** TASK TO CARRY OUT **
Would you return the lines between the one holding "destruct (np_run now1" and the one holding "(** ** Results *)", inclusive, and only those, exactly as they stand in the listing below?

** SOURCE MATERIAL **
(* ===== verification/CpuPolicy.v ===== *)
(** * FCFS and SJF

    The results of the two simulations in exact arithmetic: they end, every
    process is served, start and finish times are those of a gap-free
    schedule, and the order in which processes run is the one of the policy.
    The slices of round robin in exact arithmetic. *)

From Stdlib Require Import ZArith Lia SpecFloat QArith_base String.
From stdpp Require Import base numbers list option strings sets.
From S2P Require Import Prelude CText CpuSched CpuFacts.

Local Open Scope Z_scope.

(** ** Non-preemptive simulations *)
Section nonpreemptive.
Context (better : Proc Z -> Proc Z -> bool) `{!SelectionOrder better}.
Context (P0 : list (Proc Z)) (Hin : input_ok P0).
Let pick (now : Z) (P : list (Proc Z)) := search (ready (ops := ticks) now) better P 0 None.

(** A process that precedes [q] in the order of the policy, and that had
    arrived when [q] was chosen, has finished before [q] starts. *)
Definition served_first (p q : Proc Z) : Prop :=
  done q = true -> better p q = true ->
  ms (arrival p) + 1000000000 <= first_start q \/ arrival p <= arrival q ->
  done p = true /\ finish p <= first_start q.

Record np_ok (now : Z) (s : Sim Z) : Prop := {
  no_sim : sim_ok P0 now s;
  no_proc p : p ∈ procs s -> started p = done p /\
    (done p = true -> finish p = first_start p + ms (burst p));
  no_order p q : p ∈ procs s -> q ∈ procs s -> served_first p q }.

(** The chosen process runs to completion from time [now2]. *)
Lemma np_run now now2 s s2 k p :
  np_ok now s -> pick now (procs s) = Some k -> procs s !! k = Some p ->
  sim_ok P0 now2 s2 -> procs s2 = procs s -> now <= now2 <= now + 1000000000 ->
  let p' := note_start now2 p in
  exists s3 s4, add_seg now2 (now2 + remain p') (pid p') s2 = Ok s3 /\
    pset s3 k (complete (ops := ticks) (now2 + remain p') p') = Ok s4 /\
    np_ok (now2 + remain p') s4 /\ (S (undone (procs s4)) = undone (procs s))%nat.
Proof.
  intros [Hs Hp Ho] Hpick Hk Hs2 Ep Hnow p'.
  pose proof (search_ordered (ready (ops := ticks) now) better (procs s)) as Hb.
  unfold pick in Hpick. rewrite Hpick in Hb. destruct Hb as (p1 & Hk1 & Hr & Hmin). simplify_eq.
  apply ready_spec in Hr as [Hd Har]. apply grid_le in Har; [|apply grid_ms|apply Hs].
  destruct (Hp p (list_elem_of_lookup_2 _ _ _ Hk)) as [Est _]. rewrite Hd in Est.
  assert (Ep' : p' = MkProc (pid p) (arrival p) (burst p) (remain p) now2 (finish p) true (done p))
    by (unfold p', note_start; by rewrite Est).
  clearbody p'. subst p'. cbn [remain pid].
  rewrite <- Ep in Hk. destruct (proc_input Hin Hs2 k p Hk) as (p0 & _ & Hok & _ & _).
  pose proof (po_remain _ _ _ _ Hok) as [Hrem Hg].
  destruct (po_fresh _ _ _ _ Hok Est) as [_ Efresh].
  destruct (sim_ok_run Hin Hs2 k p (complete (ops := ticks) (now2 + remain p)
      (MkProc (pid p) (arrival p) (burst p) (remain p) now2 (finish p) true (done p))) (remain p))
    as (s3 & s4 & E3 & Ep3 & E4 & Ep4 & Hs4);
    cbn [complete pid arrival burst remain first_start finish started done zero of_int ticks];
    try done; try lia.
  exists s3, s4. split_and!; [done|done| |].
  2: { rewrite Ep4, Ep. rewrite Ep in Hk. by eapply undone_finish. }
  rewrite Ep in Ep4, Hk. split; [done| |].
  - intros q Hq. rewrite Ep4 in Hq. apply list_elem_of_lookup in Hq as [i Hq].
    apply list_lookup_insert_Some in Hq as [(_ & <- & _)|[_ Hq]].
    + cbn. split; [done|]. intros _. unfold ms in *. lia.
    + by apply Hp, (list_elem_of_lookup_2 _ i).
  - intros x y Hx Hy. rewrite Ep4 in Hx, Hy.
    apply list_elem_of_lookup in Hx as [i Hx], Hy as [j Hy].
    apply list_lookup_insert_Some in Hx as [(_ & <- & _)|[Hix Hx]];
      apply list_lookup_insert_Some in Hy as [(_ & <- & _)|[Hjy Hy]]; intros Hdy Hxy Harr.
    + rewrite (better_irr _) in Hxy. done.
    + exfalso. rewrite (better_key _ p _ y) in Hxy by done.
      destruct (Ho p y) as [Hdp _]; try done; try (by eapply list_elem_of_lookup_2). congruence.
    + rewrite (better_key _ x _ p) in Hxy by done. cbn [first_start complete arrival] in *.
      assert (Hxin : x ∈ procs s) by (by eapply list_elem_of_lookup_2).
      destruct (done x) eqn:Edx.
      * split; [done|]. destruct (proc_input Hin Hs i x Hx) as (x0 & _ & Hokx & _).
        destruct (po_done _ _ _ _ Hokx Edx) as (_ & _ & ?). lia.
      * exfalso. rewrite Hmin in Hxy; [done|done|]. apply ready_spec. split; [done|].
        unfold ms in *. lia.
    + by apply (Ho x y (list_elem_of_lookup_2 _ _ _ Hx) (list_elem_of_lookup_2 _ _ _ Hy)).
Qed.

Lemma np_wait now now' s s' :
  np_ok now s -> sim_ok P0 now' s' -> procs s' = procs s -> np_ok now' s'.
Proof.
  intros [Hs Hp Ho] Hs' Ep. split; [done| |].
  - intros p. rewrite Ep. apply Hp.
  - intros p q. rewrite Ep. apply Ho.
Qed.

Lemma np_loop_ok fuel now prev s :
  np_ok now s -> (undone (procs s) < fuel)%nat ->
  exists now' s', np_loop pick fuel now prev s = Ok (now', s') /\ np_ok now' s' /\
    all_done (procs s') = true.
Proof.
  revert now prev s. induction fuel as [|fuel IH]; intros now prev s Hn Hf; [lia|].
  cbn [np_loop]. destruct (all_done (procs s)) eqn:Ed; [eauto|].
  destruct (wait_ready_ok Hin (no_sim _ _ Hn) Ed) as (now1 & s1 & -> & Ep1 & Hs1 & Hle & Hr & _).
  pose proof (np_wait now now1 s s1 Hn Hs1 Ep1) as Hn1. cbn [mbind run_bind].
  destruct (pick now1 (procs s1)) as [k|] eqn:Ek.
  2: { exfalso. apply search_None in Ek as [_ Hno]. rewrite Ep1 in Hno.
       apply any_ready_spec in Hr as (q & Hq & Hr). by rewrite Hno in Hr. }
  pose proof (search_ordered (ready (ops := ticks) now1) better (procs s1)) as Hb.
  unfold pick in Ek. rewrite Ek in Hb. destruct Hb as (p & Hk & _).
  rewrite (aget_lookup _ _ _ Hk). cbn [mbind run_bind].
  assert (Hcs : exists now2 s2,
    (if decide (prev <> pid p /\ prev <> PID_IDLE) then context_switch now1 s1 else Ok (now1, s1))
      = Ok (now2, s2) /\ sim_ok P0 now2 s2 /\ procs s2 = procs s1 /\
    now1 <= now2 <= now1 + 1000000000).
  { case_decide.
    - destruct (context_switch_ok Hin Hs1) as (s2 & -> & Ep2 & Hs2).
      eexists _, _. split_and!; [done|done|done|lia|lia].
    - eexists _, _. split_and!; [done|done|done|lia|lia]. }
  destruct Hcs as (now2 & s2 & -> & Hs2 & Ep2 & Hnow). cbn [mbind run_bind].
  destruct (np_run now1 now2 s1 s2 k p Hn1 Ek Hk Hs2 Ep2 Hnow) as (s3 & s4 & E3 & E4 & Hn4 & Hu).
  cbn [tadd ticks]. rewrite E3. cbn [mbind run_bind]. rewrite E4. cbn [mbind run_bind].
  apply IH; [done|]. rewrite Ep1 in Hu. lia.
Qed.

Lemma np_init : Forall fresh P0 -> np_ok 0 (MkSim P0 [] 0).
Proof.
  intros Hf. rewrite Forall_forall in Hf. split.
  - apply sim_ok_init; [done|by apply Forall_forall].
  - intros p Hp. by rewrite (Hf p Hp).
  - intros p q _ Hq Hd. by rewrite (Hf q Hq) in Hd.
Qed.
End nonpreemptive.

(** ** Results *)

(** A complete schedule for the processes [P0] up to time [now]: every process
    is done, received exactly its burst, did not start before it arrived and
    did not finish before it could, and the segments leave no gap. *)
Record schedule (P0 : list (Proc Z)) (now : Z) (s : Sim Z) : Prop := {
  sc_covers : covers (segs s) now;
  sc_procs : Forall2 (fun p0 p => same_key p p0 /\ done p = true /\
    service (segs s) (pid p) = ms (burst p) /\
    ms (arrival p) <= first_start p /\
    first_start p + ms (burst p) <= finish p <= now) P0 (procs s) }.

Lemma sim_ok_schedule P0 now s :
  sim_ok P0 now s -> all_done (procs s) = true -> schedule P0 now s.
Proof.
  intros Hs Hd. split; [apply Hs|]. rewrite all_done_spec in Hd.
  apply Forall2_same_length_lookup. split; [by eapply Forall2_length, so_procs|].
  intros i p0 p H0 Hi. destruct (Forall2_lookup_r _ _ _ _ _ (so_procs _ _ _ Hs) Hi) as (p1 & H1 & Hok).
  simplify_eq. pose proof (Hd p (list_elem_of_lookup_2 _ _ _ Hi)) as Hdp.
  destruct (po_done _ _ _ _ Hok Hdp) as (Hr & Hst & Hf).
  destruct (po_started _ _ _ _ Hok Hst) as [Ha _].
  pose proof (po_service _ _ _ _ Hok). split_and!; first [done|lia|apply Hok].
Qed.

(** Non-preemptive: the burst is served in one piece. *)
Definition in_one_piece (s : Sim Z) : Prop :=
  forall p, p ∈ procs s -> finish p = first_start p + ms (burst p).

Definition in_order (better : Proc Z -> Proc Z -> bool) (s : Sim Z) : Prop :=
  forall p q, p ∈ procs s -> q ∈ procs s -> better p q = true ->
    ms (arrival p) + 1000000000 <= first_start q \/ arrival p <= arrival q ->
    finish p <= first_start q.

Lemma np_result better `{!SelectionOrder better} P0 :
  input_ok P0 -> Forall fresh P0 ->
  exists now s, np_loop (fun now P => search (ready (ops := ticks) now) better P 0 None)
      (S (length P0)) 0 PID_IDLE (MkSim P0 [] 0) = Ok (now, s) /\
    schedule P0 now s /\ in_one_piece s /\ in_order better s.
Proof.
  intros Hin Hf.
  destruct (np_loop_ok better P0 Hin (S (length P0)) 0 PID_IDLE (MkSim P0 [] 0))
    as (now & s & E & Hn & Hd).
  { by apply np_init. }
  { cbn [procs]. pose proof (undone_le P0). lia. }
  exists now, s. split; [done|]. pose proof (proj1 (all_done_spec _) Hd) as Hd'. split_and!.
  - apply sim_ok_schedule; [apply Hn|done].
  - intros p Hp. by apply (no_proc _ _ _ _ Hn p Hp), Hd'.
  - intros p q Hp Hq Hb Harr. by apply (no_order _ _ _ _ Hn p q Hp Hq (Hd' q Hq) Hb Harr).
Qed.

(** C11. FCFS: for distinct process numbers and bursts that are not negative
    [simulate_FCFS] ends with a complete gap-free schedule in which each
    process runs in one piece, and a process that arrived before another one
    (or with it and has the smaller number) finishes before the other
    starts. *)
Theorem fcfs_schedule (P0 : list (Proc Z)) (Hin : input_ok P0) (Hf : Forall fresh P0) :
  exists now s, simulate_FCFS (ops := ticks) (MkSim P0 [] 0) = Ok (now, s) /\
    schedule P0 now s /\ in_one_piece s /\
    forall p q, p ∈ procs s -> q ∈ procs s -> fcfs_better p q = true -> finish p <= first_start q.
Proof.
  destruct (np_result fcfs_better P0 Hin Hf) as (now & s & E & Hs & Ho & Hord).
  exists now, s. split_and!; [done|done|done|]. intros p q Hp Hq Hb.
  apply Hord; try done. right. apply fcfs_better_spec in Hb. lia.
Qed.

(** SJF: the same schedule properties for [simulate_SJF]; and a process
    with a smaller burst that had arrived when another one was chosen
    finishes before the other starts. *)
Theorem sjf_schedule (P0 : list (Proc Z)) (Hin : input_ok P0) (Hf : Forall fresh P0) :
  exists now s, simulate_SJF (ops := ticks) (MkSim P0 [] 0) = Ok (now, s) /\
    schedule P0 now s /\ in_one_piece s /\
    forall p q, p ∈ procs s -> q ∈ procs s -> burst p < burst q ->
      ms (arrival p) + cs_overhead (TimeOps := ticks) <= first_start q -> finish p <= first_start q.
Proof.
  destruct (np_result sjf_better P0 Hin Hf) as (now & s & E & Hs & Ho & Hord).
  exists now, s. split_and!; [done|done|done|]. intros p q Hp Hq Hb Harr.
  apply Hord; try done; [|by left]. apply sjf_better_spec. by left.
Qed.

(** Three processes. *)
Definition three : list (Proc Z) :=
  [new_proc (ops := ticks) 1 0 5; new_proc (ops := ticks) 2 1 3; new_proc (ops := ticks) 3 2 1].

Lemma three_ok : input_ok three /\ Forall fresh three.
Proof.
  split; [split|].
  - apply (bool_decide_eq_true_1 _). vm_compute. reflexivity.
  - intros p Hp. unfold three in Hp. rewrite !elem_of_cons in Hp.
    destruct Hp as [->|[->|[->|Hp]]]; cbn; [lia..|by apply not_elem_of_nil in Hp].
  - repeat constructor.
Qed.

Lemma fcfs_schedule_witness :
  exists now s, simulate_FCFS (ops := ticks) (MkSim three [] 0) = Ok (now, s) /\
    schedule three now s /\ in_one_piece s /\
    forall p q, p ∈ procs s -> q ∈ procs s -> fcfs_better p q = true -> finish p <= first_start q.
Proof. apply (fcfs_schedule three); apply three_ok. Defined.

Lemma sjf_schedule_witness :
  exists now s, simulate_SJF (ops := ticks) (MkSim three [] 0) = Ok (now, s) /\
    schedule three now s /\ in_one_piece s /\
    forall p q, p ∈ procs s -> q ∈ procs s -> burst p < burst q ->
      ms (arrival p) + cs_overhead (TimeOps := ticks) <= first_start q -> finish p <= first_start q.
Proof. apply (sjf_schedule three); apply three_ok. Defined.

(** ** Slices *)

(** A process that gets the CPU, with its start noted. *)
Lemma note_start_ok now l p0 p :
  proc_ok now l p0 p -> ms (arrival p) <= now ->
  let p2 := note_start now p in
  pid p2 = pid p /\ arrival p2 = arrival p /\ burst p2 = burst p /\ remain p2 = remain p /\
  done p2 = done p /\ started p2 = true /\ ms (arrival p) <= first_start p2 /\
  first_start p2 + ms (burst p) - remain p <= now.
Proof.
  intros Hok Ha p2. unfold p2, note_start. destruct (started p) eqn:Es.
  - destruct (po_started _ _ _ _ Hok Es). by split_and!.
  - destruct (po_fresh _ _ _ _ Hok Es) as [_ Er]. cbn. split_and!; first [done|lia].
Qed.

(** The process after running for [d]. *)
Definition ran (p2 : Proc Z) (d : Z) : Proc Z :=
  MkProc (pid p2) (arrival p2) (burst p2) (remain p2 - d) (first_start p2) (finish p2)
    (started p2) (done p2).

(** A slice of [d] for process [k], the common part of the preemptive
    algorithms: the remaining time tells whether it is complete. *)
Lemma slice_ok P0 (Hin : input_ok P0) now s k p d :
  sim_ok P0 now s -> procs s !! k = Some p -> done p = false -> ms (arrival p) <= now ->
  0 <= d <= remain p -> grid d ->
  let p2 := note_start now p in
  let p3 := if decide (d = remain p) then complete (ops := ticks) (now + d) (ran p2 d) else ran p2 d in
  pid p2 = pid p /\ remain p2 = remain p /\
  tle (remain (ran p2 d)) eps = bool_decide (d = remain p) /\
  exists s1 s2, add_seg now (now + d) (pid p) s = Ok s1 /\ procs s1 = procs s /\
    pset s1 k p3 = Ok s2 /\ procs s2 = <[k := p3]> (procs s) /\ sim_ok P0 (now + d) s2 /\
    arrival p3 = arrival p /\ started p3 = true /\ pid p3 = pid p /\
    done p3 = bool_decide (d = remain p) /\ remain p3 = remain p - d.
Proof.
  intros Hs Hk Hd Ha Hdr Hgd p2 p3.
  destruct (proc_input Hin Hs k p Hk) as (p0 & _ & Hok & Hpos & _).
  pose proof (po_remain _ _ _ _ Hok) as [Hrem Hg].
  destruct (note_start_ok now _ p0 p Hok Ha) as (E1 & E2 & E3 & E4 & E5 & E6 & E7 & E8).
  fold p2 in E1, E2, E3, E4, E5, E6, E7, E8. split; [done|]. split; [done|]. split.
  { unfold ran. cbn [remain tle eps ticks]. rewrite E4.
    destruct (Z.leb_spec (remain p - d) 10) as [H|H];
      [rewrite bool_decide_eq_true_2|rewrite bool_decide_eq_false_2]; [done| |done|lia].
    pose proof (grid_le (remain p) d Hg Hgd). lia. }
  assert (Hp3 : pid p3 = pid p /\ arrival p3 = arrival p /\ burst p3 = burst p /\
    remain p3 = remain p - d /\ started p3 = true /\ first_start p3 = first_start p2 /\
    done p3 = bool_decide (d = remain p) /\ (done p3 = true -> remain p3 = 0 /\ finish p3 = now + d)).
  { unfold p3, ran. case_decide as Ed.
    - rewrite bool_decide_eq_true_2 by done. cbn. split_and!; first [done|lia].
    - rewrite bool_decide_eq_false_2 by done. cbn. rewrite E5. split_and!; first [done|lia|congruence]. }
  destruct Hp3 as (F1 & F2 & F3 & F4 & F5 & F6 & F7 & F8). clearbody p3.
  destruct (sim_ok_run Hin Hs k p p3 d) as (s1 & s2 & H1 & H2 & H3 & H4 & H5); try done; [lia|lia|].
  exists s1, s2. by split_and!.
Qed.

==

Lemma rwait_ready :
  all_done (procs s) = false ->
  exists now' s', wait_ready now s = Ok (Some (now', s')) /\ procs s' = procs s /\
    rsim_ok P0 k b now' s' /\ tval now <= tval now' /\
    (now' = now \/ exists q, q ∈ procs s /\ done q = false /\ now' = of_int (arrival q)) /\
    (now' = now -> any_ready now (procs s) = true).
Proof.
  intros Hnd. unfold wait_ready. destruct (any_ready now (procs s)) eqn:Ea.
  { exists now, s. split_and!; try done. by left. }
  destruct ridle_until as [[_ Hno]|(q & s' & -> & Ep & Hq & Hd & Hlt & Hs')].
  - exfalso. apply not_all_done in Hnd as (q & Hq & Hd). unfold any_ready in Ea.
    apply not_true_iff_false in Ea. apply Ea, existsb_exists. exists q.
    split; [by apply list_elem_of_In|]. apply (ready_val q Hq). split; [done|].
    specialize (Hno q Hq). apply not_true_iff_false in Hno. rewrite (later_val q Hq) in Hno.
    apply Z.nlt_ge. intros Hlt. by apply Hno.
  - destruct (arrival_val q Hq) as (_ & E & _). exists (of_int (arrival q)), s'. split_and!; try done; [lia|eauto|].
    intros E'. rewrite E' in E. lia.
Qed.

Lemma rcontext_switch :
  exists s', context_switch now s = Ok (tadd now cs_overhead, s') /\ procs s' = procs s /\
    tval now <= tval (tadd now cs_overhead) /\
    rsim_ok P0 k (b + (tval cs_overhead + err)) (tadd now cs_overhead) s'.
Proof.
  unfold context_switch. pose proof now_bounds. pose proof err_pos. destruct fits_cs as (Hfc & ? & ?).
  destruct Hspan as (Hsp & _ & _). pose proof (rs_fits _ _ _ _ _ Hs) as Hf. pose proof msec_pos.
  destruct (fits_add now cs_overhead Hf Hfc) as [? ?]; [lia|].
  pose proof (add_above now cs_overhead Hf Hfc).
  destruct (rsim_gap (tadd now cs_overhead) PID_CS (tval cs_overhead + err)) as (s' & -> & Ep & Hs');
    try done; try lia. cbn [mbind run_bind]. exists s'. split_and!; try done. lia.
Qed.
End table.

* * *

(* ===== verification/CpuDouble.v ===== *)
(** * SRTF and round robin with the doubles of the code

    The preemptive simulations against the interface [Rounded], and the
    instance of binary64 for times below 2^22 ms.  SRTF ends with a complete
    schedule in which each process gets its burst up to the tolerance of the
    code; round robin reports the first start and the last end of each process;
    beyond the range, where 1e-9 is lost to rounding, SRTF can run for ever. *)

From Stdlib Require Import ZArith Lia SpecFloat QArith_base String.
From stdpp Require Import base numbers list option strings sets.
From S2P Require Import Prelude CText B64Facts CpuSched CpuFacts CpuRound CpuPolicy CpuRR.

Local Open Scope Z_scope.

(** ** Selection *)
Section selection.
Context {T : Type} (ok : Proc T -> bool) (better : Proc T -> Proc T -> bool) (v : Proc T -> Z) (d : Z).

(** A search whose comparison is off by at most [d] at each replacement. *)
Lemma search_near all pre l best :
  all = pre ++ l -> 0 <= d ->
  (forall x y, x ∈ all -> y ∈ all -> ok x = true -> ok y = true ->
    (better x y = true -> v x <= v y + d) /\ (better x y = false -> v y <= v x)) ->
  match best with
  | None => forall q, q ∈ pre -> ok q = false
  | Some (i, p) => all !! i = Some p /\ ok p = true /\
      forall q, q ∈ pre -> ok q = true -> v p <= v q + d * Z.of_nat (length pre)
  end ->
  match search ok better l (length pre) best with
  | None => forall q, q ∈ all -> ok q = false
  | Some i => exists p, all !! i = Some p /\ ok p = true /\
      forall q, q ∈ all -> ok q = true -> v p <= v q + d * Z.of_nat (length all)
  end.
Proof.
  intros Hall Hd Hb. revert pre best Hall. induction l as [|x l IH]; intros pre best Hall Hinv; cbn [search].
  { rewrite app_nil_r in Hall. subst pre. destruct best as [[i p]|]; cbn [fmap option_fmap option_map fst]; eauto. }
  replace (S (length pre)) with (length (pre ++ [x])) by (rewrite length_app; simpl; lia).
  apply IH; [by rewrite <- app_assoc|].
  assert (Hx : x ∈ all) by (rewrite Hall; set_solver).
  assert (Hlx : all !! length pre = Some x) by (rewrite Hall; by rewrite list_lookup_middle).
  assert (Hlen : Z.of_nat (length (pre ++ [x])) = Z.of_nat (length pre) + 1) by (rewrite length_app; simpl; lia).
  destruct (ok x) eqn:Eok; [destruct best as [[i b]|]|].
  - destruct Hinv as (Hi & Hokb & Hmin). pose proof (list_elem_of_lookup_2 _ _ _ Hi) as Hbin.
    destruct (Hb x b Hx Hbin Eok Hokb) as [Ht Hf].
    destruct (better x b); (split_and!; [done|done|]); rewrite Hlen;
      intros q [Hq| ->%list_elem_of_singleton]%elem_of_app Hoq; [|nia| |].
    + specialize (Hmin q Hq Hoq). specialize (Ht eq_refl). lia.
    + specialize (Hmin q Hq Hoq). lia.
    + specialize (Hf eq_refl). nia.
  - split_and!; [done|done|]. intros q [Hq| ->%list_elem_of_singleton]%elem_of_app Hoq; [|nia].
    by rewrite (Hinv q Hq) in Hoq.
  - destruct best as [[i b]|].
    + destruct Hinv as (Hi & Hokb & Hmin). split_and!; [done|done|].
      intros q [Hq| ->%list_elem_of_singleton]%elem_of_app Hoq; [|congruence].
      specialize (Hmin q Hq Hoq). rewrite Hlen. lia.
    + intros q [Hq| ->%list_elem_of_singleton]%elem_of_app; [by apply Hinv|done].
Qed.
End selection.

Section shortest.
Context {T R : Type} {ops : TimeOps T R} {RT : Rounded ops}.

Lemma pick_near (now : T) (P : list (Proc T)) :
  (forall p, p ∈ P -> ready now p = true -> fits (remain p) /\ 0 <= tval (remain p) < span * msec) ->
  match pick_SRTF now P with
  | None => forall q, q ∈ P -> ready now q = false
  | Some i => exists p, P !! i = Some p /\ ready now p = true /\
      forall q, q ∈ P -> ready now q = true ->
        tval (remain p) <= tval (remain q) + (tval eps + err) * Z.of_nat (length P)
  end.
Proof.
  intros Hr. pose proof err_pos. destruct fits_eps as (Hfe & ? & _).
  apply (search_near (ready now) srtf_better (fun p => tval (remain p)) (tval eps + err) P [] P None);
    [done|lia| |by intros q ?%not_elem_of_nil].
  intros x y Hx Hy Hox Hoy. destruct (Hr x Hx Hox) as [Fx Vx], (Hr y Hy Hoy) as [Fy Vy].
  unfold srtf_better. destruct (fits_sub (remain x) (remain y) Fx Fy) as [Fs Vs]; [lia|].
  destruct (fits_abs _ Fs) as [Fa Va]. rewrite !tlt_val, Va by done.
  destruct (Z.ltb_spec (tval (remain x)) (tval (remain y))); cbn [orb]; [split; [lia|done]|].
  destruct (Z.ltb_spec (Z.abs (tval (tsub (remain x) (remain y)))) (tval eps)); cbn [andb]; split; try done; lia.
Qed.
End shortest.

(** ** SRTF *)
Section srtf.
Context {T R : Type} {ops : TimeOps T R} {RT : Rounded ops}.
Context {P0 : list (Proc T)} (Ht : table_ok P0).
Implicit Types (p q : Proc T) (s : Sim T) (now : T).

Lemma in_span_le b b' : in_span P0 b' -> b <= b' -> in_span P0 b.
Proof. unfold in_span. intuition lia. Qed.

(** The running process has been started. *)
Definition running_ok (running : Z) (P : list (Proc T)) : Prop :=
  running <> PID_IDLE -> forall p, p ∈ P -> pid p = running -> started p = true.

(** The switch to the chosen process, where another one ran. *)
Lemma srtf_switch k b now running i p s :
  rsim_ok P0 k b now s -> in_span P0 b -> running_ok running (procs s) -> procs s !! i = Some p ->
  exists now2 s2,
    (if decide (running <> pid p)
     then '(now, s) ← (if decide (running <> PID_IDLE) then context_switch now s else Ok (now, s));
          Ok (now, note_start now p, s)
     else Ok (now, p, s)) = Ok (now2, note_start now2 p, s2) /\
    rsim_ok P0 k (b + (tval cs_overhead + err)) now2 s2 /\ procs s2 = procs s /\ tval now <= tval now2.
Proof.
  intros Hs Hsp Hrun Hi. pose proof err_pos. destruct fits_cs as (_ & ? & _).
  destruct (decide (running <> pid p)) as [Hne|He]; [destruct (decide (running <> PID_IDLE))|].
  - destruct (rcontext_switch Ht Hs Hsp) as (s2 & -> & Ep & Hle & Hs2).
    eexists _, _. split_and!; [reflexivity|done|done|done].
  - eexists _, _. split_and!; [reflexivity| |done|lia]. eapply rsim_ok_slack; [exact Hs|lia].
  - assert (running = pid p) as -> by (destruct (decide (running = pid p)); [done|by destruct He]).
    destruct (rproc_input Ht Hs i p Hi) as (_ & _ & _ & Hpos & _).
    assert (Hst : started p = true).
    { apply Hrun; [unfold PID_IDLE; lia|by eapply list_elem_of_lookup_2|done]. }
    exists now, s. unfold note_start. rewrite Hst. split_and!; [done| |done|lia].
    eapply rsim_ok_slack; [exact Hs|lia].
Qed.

** TASK SOLUTION **
  destruct (np_run now1 now2 s1 s2 k p Hn1 Ek Hk Hs2 Ep2 Hnow) as (s3 & s4 & E3 & E4 & Hn4 & Hu).
  cbn [tadd ticks]. rewrite E3. cbn [mbind run_bind]. rewrite E4. cbn [mbind run_bind].
  apply IH; [done|]. rewrite Ep1 in Hu. lia.
Qed.

Lemma np_init : Forall fresh P0 -> np_ok 0 (MkSim P0 [] 0).
Proof.
  intros Hf. rewrite Forall_forall in Hf. split.
  - apply sim_ok_init; [done|by apply Forall_forall].
  - intros p Hp. by rewrite (Hf p Hp).
  - intros p q _ Hq Hd. by rewrite (Hf q Hq) in Hd.
Qed.
End nonpreemptive.

(** ** Results *)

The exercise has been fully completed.